> [Activity]
From the data below, copy exactly the lines that lie between the one holding "(** * quandry: deferred" and the one holding "[exclude] read the", including both, and nothing more.

> [Data provided]
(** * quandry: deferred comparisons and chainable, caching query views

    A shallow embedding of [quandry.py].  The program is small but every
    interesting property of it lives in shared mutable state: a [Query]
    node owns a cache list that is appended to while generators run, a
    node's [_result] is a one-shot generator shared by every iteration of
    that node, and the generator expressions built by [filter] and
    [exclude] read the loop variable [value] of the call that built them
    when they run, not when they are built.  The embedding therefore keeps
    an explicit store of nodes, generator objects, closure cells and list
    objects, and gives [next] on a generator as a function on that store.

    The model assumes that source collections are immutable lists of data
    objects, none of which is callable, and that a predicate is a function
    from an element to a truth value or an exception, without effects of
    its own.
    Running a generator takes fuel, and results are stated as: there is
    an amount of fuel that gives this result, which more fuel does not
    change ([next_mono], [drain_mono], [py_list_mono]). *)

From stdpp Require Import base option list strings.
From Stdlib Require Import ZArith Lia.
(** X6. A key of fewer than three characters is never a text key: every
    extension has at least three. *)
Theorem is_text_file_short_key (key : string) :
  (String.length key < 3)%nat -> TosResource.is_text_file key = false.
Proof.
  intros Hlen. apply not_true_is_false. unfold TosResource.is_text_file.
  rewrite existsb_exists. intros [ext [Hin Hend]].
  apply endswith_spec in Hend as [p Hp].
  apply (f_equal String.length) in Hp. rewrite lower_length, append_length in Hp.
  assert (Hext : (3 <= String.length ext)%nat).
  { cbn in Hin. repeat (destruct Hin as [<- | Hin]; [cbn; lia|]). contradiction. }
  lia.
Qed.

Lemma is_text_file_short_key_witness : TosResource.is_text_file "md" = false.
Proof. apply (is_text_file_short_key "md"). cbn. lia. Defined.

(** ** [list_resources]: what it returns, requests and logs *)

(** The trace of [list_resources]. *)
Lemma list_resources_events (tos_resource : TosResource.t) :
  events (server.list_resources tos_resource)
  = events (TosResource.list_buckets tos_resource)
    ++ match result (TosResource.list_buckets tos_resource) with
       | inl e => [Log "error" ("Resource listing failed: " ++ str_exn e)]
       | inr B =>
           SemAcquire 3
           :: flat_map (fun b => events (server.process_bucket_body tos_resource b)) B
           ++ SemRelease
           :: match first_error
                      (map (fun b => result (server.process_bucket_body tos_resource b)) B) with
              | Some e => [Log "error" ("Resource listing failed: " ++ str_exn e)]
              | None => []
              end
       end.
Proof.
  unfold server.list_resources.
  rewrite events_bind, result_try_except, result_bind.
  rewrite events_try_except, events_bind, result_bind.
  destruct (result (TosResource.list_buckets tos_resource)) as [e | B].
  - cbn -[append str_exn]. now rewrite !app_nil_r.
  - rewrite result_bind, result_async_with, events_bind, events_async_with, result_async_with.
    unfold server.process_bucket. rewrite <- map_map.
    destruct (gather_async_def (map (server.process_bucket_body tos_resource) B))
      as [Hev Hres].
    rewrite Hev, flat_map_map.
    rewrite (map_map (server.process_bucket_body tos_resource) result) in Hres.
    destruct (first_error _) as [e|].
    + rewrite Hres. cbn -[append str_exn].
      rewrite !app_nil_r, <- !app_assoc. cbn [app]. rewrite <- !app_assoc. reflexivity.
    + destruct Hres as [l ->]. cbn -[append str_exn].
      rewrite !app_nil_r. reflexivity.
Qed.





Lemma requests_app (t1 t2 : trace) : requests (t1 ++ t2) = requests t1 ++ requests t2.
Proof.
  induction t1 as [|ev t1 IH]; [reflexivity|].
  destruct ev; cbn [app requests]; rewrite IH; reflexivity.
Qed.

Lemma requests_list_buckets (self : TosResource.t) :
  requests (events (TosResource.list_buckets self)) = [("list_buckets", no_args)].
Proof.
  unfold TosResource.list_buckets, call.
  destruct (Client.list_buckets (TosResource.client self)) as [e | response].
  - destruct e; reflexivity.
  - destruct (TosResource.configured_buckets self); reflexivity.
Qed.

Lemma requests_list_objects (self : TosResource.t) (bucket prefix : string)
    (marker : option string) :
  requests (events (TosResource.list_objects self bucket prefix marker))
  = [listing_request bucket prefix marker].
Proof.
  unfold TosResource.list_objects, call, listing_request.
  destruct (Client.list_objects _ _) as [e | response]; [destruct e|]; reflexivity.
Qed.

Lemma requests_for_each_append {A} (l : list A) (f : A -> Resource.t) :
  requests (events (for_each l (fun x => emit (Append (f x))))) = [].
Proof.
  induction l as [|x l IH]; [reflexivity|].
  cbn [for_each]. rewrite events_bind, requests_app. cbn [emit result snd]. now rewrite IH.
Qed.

---

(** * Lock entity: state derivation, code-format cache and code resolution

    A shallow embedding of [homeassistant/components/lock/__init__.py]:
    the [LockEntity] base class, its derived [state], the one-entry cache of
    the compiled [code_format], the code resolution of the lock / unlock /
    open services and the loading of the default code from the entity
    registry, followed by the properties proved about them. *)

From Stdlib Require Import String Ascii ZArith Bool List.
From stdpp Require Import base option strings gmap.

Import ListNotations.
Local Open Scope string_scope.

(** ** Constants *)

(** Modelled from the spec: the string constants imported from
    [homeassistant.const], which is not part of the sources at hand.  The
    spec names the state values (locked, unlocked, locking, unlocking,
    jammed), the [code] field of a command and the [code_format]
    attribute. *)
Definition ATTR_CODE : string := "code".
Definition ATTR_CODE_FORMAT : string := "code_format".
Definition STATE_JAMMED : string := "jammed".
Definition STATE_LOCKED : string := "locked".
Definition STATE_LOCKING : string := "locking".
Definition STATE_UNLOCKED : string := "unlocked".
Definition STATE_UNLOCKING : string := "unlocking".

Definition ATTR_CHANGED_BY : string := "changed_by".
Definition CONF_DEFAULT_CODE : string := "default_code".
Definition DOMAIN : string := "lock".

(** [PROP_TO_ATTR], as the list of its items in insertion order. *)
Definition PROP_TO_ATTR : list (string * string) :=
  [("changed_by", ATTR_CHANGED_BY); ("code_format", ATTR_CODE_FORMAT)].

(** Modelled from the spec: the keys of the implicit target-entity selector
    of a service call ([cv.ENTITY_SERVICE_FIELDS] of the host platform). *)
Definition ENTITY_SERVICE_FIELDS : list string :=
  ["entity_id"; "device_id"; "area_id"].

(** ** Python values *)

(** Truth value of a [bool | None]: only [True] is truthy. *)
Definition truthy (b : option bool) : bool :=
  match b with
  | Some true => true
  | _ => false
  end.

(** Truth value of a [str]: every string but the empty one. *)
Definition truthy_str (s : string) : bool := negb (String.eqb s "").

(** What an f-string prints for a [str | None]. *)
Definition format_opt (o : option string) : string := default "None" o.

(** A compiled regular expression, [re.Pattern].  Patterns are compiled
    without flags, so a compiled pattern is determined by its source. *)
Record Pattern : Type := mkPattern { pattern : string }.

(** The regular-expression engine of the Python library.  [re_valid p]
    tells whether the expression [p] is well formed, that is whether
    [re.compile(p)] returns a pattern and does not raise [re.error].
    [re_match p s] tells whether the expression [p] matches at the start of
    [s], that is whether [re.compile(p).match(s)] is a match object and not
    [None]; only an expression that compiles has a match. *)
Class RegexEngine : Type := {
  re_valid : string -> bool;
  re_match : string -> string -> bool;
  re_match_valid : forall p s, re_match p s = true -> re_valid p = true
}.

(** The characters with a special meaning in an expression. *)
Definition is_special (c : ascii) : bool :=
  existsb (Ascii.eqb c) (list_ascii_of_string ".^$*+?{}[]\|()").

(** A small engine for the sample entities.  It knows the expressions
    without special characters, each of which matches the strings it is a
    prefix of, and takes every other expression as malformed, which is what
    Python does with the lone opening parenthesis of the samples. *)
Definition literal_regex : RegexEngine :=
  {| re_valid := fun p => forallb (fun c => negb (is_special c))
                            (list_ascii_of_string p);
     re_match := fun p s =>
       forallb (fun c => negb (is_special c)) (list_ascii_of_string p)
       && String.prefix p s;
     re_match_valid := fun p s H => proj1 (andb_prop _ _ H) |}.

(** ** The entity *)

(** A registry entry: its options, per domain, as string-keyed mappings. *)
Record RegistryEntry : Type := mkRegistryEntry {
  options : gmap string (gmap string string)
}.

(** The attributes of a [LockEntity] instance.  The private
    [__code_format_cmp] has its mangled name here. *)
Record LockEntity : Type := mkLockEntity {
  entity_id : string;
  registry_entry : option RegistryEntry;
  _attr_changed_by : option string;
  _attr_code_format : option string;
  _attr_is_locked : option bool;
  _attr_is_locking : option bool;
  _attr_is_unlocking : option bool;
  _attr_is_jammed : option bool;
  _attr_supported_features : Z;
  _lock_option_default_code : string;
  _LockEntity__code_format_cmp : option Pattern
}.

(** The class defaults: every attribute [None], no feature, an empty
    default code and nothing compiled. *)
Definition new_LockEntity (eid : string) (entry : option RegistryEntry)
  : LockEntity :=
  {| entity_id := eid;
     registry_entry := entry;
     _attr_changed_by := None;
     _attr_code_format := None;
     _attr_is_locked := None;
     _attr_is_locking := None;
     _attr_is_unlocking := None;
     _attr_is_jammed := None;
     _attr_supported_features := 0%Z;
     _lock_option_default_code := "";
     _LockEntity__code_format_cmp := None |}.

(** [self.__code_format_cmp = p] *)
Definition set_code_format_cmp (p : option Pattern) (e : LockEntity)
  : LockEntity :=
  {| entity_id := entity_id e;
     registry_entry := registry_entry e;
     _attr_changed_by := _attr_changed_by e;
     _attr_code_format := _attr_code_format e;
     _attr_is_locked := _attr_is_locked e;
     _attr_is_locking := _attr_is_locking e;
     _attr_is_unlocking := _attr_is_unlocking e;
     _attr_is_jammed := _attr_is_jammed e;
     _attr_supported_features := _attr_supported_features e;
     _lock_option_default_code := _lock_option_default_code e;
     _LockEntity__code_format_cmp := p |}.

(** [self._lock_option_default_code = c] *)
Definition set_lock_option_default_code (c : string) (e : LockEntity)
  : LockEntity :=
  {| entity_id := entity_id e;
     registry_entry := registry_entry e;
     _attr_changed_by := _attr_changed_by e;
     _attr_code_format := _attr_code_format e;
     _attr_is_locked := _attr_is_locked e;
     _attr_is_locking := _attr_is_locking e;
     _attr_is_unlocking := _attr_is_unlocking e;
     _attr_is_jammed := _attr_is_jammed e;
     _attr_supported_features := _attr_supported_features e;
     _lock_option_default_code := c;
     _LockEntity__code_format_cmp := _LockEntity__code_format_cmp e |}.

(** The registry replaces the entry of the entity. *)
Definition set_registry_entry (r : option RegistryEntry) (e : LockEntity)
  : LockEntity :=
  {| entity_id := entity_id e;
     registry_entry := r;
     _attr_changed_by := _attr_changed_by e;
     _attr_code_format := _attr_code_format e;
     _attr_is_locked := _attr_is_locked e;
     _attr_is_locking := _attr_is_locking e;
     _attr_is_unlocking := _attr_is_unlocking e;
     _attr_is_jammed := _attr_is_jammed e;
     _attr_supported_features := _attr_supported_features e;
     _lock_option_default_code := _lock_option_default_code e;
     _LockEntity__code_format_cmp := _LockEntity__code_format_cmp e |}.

> [Result for this exercise]
(** * quandry: deferred comparisons and chainable, caching query views

    A shallow embedding of [quandry.py].  The program is small but every
    interesting property of it lives in shared mutable state: a [Query]
    node owns a cache list that is appended to while generators run, a
    node's [_result] is a one-shot generator shared by every iteration of
    that node, and the generator expressions built by [filter] and
    [exclude] read the loop variable [value] of the call that built them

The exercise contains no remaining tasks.